ICML Tutorial: Machine Learning for Personalised Health

Goal and Motivation

Machine learning advances are opening new routes to more precise healthcare, from the discovery of disease subtypes for patient stratification to the development of personalised interactions and interventions.  As medicine pivots from treating diagnoses to treating mechanisms, there is an increasing need for personalised health through more intelligent feature extraction and phenotyping. This offers an exciting opportunity for machine learning techniques to impact healthcare in a meaningful way, by putting patients at the centre of research. Health presents some of the most challenging and under-investigated domains of machine learning research. This tutorial presents a timely opportunity to engage the machine learning community with the unique challenges presented within the healthcare domain as well as to provide motivation for meaningful collaborations within this domain.

Tutorial Outline

  1. Introduction: What are the drivers of machine learning in healthcare?
    1. Wellness and self-care personalisation: patient perspective
    2. Precision drug discovery, development and therapeutics: industry perspective
    3. Population data-driven healthcare: policy perspective
    4. Data protection and connected care: provider and regulator perspectives
  2. Critical evaluation of what has been done previously within data-driven healthcare
    1. Traditional biostatistical and clinical epidemiological approaches
    2. Current applications of machine learning in health sciences and clinical practice
    3. A contextual evaluation of problem-led modelling frameworks
  3. Machine learning strategies for healthcare personalisation
    1. Probabilistic modelling to uncover and understand disease subtypes
    2. Predictive modelling framework
    3. Causal modelling framework
    4. Interpretability of personalisation
  4. Examples of Fairness and bias in ML algorithms for health
  5. Future challenges of ML in healthcare: A unified framework for integrating multiple data types to understand causality and refine personalisation

Target Audience

This tutorial will be targeted towards a broad machine learning audience with various skill sets, some of whom may not have encountered practical applications. The main goal is to transmit inter- as well as intra- disciplinary thinking, to evaluate problems across disciplines as well as to raise awareness of context-driven solutions which can draw strength from using multiple areas of critique within the machine learning discipline. No background in Healthcare or Medicine is needed.

Presenters

Lamiae Azizi is an Assistant Professor at the School of Mathematics and statistics and the Research director for health at the centre for translational data science at the University of Sydney. Her research interests are developing and applying statistical machine learning methods to complex real life applications in particular biomedical data. She is particularly interested in developing probabilistic models for: data fusion/integration from multiple sources of information, data privacy and AI ethical issues in healthcare; and for building effective recommender systems ready for use by medical practitioners in their daily tasks.
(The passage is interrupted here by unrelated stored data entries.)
(* ===== verification/Lifecycle.v ===== *)
(** * Workspace and agent lifecycle (internal/control/state_machine.go)

    The tables and the compare-and-transition step that every control-plane
    handler goes through, over the workspace resource of internal/proto.
    [Workspace] keeps the fields that the modelled handlers read or write; a
    copy of the struct is the value itself.  State names, operations and
    actors are the enumerations behind the source's string constants, with
    [transitionOther] for a name the rule table does not hold. *)

From Stdlib Require Import ZArith Lia Strings.String.
From stdpp Require Import base list gmap strings option.
From S2P Require Import Prelude.
#[local] Open Scope Z_scope.

Module Lifecycle.

(** ** proto: codes, states, the resource *)

Inductive Code :=
| CodeNotFound | CodeConflict | CodeDenied | CodeInternal | CodeResourceExhausted | CodeBadRequest
| CodeUnreachable | CodeUnsupported | CodeStorage.

Inductive WSState :=
| WSPending | WSClaiming | WSClaimed | WSQuiescing | WSCheckpointing | WSPaused | WSReleased
| WSDestroying | WSDestroyed | WSFailed.

#[export] Instance WSState_eq_dec : EqDecision WSState.
Proof. solve_decision. Defined.

(** The parts of [WorkspaceSpec] a handler changes. *)
Record WorkspaceSpec := mkSpec {
  RestoreFrom : string; RestoreFormat : string; RestoreObjects : list string;
  Backend : string; Principal : string; Readers : list string; Writers : list string }.

Record Workspace := mkWorkspace {
  ID : string; Tenant : string; Owner : string; State : WSState; Node : string;
  Generation : Z; LeaseUntil : Z; UpdatedAt : Z;
  LastSnapshot : string; LastSnapshotFormat : string; LastSnapshotObjects : list string;
  Spec : WorkspaceSpec; ReleaseEpoch : Z; ReleaseOperation : string;
  AuthzRevision : Z; Revocations : list (Z * string); RevocationFloor : Z }.

(** Assignments to fields of a copied resource. *)
Definition set_State (s : WSState) (w : Workspace) : Workspace :=
  mkWorkspace (ID w) (Tenant w) (Owner w) s (Node w) (Generation w) (LeaseUntil w) (UpdatedAt w)
    (LastSnapshot w) (LastSnapshotFormat w) (LastSnapshotObjects w) (Spec w) (ReleaseEpoch w)
    (ReleaseOperation w) (AuthzRevision w) (Revocations w) (RevocationFloor w).

Definition set_Node (n : string) (w : Workspace) : Workspace :=
  mkWorkspace (ID w) (Tenant w) (Owner w) (State w) n (Generation w) (LeaseUntil w) (UpdatedAt w)
    (LastSnapshot w) (LastSnapshotFormat w) (LastSnapshotObjects w) (Spec w) (ReleaseEpoch w)
    (ReleaseOperation w) (AuthzRevision w) (Revocations w) (RevocationFloor w).

Definition set_Generation (g : Z) (w : Workspace) : Workspace :=
  mkWorkspace (ID w) (Tenant w) (Owner w) (State w) (Node w) g (LeaseUntil w) (UpdatedAt w)
    (LastSnapshot w) (LastSnapshotFormat w) (LastSnapshotObjects w) (Spec w) (ReleaseEpoch w)
    (ReleaseOperation w) (AuthzRevision w) (Revocations w) (RevocationFloor w).

Definition set_LeaseUntil (t : Z) (w : Workspace) : Workspace :=
  mkWorkspace (ID w) (Tenant w) (Owner w) (State w) (Node w) (Generation w) t (UpdatedAt w)
    (LastSnapshot w) (LastSnapshotFormat w) (LastSnapshotObjects w) (Spec w) (ReleaseEpoch w)
    (ReleaseOperation w) (AuthzRevision w) (Revocations w) (RevocationFloor w).

Definition set_UpdatedAt (t : Z) (w : Workspace) : Workspace :=
  mkWorkspace (ID w) (Tenant w) (Owner w) (State w) (Node w) (Generation w) (LeaseUntil w) t
    (LastSnapshot w) (LastSnapshotFormat w) (LastSnapshotObjects w) (Spec w) (ReleaseEpoch w)
    (ReleaseOperation w) (AuthzRevision w) (Revocations w) (RevocationFloor w).

Definition set_snapshot (id format : string) (objects : list string) (w : Workspace) : Workspace :=
  mkWorkspace (ID w) (Tenant w) (Owner w) (State w) (Node w) (Generation w) (LeaseUntil w) (UpdatedAt w)
    id format objects (Spec w) (ReleaseEpoch w)
    (ReleaseOperation w) (AuthzRevision w) (Revocations w) (RevocationFloor w).

Definition set_Spec (s : WorkspaceSpec) (w : Workspace) : Workspace :=
  mkWorkspace (ID w) (Tenant w) (Owner w) (State w) (Node w) (Generation w) (LeaseUntil w) (UpdatedAt w)
    (LastSnapshot w) (LastSnapshotFormat w) (LastSnapshotObjects w) s (ReleaseEpoch w)
    (ReleaseOperation w) (AuthzRevision w) (Revocations w) (RevocationFloor w).

Definition set_release (epoch : Z) (operation : string) (w : Workspace) : Workspace :=
  mkWorkspace (ID w) (Tenant w) (Owner w) (State w) (Node w) (Generation w) (LeaseUntil w) (UpdatedAt w)
    (LastSnapshot w) (LastSnapshotFormat w) (LastSnapshotObjects w) (Spec w) epoch
    operation (AuthzRevision w) (Revocations w) (RevocationFloor w).

Definition set_identity (tenant owner : string) (revision : Z) (w : Workspace) : Workspace :=
  mkWorkspace (ID w) tenant owner (State w) (Node w) (Generation w) (LeaseUntil w) (UpdatedAt w)
    (LastSnapshot w) (LastSnapshotFormat w) (LastSnapshotObjects w) (Spec w) (ReleaseEpoch w)
    (ReleaseOperation w) revision (Revocations w) (RevocationFloor w).

Definition set_authz (revision : Z) (revs : list (Z * string)) (floor : Z) (w : Workspace) : Workspace :=
  mkWorkspace (ID w) (Tenant w) (Owner w) (State w) (Node w) (Generation w) (LeaseUntil w) (UpdatedAt w)
    (LastSnapshot w) (LastSnapshotFormat w) (LastSnapshotObjects w) (Spec w) (ReleaseEpoch w)
    (ReleaseOperation w) revision revs floor.

Definition restore_spec (from format : string) (objects : list string) (s : WorkspaceSpec) : WorkspaceSpec :=
  mkSpec from format objects (Backend s) (Principal s) (Readers s) (Writers s).

Definition set_restore (from format : string) (objects : list string) (w : Workspace) : Workspace :=
  set_Spec (restore_spec from format objects (Spec w)) w.

(** [next.Spec.Restore* = next.LastSnapshot*]. *)
Definition restore_from_last (w : Workspace) : Workspace :=
  set_restore (LastSnapshot w) (LastSnapshotFormat w) (LastSnapshotObjects w) w.

(** ** Authority counters *)

Definition nextWorkspaceGeneration (current : Z) : result Code Z :=
  if maxInt64 <=? current then Err CodeResourceExhausted else Ok (current + 1).

Definition canAdvanceWorkspaceAuthority (workspace : option Workspace) : option Code :=
  match workspace with
  | None => Some CodeNotFound
  | Some w =>
      match nextWorkspaceGeneration (Generation w) with
      | Err e => Some e
      | Ok _ => if AuthzRevision w =? maxUint64 then Some CodeResourceExhausted else None
      end
  end.

Definition nextReleaseEpoch (w : Workspace) : result Code Z :=
  if ReleaseEpoch w =? maxUint64 then Err CodeResourceExhausted else Ok (ReleaseEpoch w + 1).

(** ** The rule table *)

Inductive lifecycleActor := actorControl | actorNode | actorRecovery.

#[export] Instance lifecycleActor_eq_dec : EqDecision lifecycleActor.
Proof. solve_decision. Defined.

Inductive operation :=
| transitionRecover | transitionReconnect | transitionReleaseAbort | transitionDestroyBegin
| transitionDestroyCommit | transitionReleaseBegin | transitionReleaseCommit | transitionMove
| transitionSleep | transitionWake | transitionClaim | transitionReady | transitionNodeReleased
| transitionFleetBegin | transitionFleetComplete | transitionLeaseExpired
| transitionAuthorityExhausted | transitionControllerReconcile | transitionOther (name : string).

Definition statePair : Type := WSState * WSState.

Record lifecycleRule := mkRule { rule_actor : lifecycleActor; rule_pairs : list statePair }.

Definition controllerReconcilePairs : list statePair :=
  flat_map (fun from => [(from, WSClaiming); (from, WSClaimed)])
    [WSPending; WSClaiming; WSClaimed; WSQuiescing; WSCheckpointing; WSReleased; WSDestroying; WSFailed].

Definition fleetCompletionPairs : list statePair :=
  flat_map (fun from => [(from, WSFailed); (from, WSDestroyed)])
    [WSPending; WSClaiming; WSClaimed; WSQuiescing; WSCheckpointing; WSPaused; WSReleased; WSDestroying;
     WSFailed].

Definition lifecycleRules (op : operation) : option lifecycleRule :=
  match op with
  | transitionControllerReconcile => Some (mkRule actorRecovery controllerReconcilePairs)
  | transitionRecover => Some (mkRule actorRecovery
      [(WSClaimed, WSClaiming); (WSClaiming, WSClaiming); (WSQuiescing, WSFailed);
       (WSCheckpointing, WSFailed); (WSDestroying, WSFailed); (WSReleased, WSPending)])
  | transitionReconnect => Some (mkRule actorControl [(WSClaimed, WSClaiming)])
  | transitionReleaseAbort => Some (mkRule actorControl
      [(WSQuiescing, WSClaiming); (WSQuiescing, WSFailed); (WSDestroying, WSClaiming);
       (WSDestroying, WSFailed)])
  | transitionDestroyBegin => Some (mkRule actorControl
      [(WSClaimed, WSDestroying); (WSClaiming, WSDestroying)])
  | transitionDestroyCommit => Some (mkRule actorControl
      [(WSDestroying, WSDestroyed); (WSPending, WSDestroyed); (WSReleased, WSDestroyed);
       (WSPaused, WSDestroyed)])
  | transitionReleaseBegin => Some (mkRule actorControl [(WSClaimed, WSQuiescing)])
  | transitionReleaseCommit => Some (mkRule actorControl [(WSQuiescing, WSReleased)])
  | transitionMove => Some (mkRule actorControl
      [(WSPending, WSPending); (WSReleased, WSPending); (WSPaused, WSPending)])
  | transitionSleep => Some (mkRule actorControl
      [(WSPending, WSPaused); (WSReleased, WSPaused); (WSPaused, WSPaused)])
  | transitionWake => Some (mkRule actorControl [(WSPaused, WSPending)])
  | transitionClaim => Some (mkRule actorNode
      [(WSPending, WSClaiming); (WSClaimed, WSClaiming); (WSClaiming, WSClaiming)])
  | transitionReady => Some (mkRule actorNode [(WSClaiming, WSClaimed); (WSClaimed, WSClaimed)])
  | transitionNodeReleased => Some (mkRule actorNode
      [(WSClaimed, WSPending); (WSClaiming, WSPending)])
  | transitionFleetBegin => Some (mkRule actorControl
      [(WSClaimed, WSQuiescing); (WSClaiming, WSQuiescing); (WSFailed, WSQuiescing)])
  | transitionFleetComplete => Some (mkRule actorControl fleetCompletionPairs)
  | transitionLeaseExpired => Some (mkRule actorControl
      [(WSClaimed, WSPending); (WSClaiming, WSPending)])
  | transitionAuthorityExhausted => Some (mkRule actorControl
      [(WSClaimed, WSFailed); (WSClaiming, WSFailed)])
  | transitionOther _ => None
  end.

(** [generation] and [node] are compared when they are given: the pairs
    [expectGeneration]/[generation] and [expectNode]/[node]. *)
Record lifecycleTransition := mkTransition {
  op : operation; actor : lifecycleActor; to : WSState;
  expectGeneration : option Z; expectNode : option string }.

Definition mismatch {A} (eqb : A -> A -> bool) (expected : option A) (have : A) : bool :=
  match expected with Some e => negb (eqb have e) | None => false end.

Definition transitionWorkspace (current : option Workspace) (request : lifecycleTransition)
  : result Code Workspace :=
  match current with
  | None => Err CodeNotFound
  | Some w =>
      match lifecycleRules (op request) with
      | None => Err CodeInternal
      | Some rule =>
          if negb (bool_decide (actor request = rule_actor rule)) then Err CodeDenied
          else if mismatch Z.eqb (expectGeneration request) (Generation w) then Err CodeConflict
          else if mismatch str_eqb (expectNode request) (Node w) then Err CodeConflict
          else if negb (bool_decide ((State w, to request) ∈ rule_pairs rule)) then Err CodeConflict
          else Ok (set_State (to request) w)
      end
  end.

(** ** Agents *)

Inductive AgentStatus :=
| AgentCreating | AgentScheduled | AgentRunning | AgentWaitingInput | AgentIdle | AgentWaitingApproval
| AgentSleeping | AgentFailed | AgentFinished | AgentDestroyed.

#[export] Instance AgentStatus_eq_dec : EqDecision AgentStatus.
Proof. solve_decision. Defined.

Definition live_statuses : list AgentStatus :=
  [AgentCreating; AgentScheduled; AgentRunning; AgentWaitingInput; AgentWaitingApproval; AgentIdle;
   AgentSleeping].

Definition add_pairs (from : AgentStatus) (tos : list AgentStatus) : list (AgentStatus * AgentStatus) :=
  map (fun t => (from, t)) tos.

Definition buildAgentTransitions : list (AgentStatus * AgentStatus) :=
  flat_map (fun from => add_pairs from
    [AgentFailed; AgentFinished; AgentDestroyed; AgentCreating; AgentSleeping; AgentRunning; AgentIdle])
    live_statuses
  ++ flat_map (fun s => add_pairs s [AgentScheduled] ++ add_pairs AgentScheduled [s]) live_statuses
  ++ add_pairs AgentCreating [AgentWaitingInput]
  ++ add_pairs AgentRunning [AgentWaitingInput; AgentWaitingApproval]
  ++ add_pairs AgentWaitingInput [AgentWaitingApproval]
  ++ add_pairs AgentWaitingApproval [AgentWaitingInput]
  ++ add_pairs AgentSleeping [AgentWaitingInput]
  ++ add_pairs AgentIdle [AgentWaitingInput]
  ++ add_pairs AgentFailed [AgentDestroyed]
  ++ add_pairs AgentFinished [AgentDestroyed].

Definition transitionAgent (from to : AgentStatus) : option Code :=
  if bool_decide (from = to) then None
  else if bool_decide ((from, to) ∈ buildAgentTransitions) then None
  else Some CodeConflict.

(** ** Lemmas *)

(** What a transition that was accepted says about its request. *)
Lemma transition_ok w req w' :
  transitionWorkspace (Some w) req = Ok w' ->
  w' = set_State (to req) w /\
  (exists rule, lifecycleRules (op req) = Some rule /\ actor req = rule_actor rule /\
     (State w, to req) ∈ rule_pairs rule) /\
  (forall g, expectGeneration req = Some g -> Generation w = g) /\
  (forall n, expectNode req = Some n -> Node w = n).
Proof.
  unfold transitionWorkspace. destruct (lifecycleRules (op req)) as [rule|] eqn:Er; [|done].
  repeat (step_if; [done|]). intros [= <-]. bool_hyp.
  split_and!; [done| | |].
  - exists rule. split_and!; [done|..]; by eapply bool_decide_eq_true_1.
  - intros g Hg. rewrite Hg in *. cbn in *. bool_hyp. done.
  - intros n Hn. rewrite Hn in *. cbn in *. bool_hyp. done.
Qed.

(** No rule of the table leads out of destroyed. *)
Lemma destroyed_has_no_rule o rule t :
  lifecycleRules o = Some rule -> (WSDestroyed, t) ∉ rule_pairs rule.
Proof.
  intros Hr Hin. destruct o; cbn in Hr; simplify_eq; cbn in Hin;
    repeat (apply elem_of_cons in Hin as [Hin|Hin]; [discriminate|]); by apply not_elem_of_nil in Hin.
Qed.

Lemma agent_destroyed_final a b :
  rtc (fun a b => transitionAgent a b = None) a b -> a = AgentDestroyed -> b = AgentDestroyed.
Proof.
  induction 1 as [a|a u b Hs Hr IH]; [done|]. intros ->. apply IH.
  by destruct u; vm_compute in Hs.
Qed.

(** an agent that failed or finished can afterwards only be destroyed,
    a destroyed agent never changes status again, every status that is not
    terminal can be ended in one step in each of the three ways, and
    [transitionAgent] refuses everything outside the table with a conflict. *)
Theorem agent_terminal_statuses_are_final s t :
  rtc (fun a b => transitionAgent a b = None) s t ->
  (s = AgentDestroyed -> t = AgentDestroyed) /\
  (s = AgentFailed \/ s = AgentFinished -> t = s \/ t = AgentDestroyed) /\
  (t <> AgentFailed -> t <> AgentFinished -> t <> AgentDestroyed ->
     transitionAgent t AgentFailed = None /\ transitionAgent t AgentFinished = None) /\
  transitionAgent t AgentDestroyed = None /\
  (forall u, transitionAgent t u = None \/ transitionAgent t u = Some CodeConflict).
Proof.
  intros Hr. split_and!.
  - by apply agent_destroyed_final.
  - intros Hs. induction Hr as [s|s u t Hstep Hr IH]; [by left|].
    assert (u = s \/ u = AgentDestroyed) as [-> | ->].
    { destruct Hs as [-> | ->]; destruct u; first [by left|by right|by vm_compute in Hstep]. }
    + by apply IH.
    + right. by apply (agent_destroyed_final AgentDestroyed).
  - intros. by destruct t.
  - by destruct t.
  - intros u. unfold transitionAgent. repeat case_bool_decide; auto.
Qed.

Lemma agent_terminal_statuses_are_final_witness :
  transitionAgent AgentFailed AgentDestroyed = None /\ transitionAgent AgentRunning AgentFailed = None.
Proof.
  split; [reflexivity|].
  apply (agent_terminal_statuses_are_final AgentCreating AgentRunning);
    [apply rtc_once; reflexivity|discriminate..].
Defined.
End Lifecycle.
Konstantina Palla is a Machine Learning Researcher in the Healthcare AI Division at Microsoft Research Cambridge. Her research is focusing on the construction and application of Bayesian probabilistic models for discovering latent structure in data. Recently, she has been particularly interested in the application of probabilistic modelling in the Healthcare domain as a means to understand disease subtypes and patients’ subgroups. In her PhD, she developed nonparametric models for relational data with a focus on time evolving settings.

Danielle Belgrave is a Machine Learning Researcher in the Healthcare AI Division at Microsoft Research Cambridge. She also has a (tenured) Research Fellowship at Imperial College London and received a Medical Research Council Career Development Award in Biostatistics (2015 – 2018). Her research focuses on integrating expert scientific knowledge to develop statistical machine learning models to understand disease progression over time, with the goal of identifying personalized disease management strategies. She has experience of applied machine learning for personalized health both within the pharmaceutical industry and academia.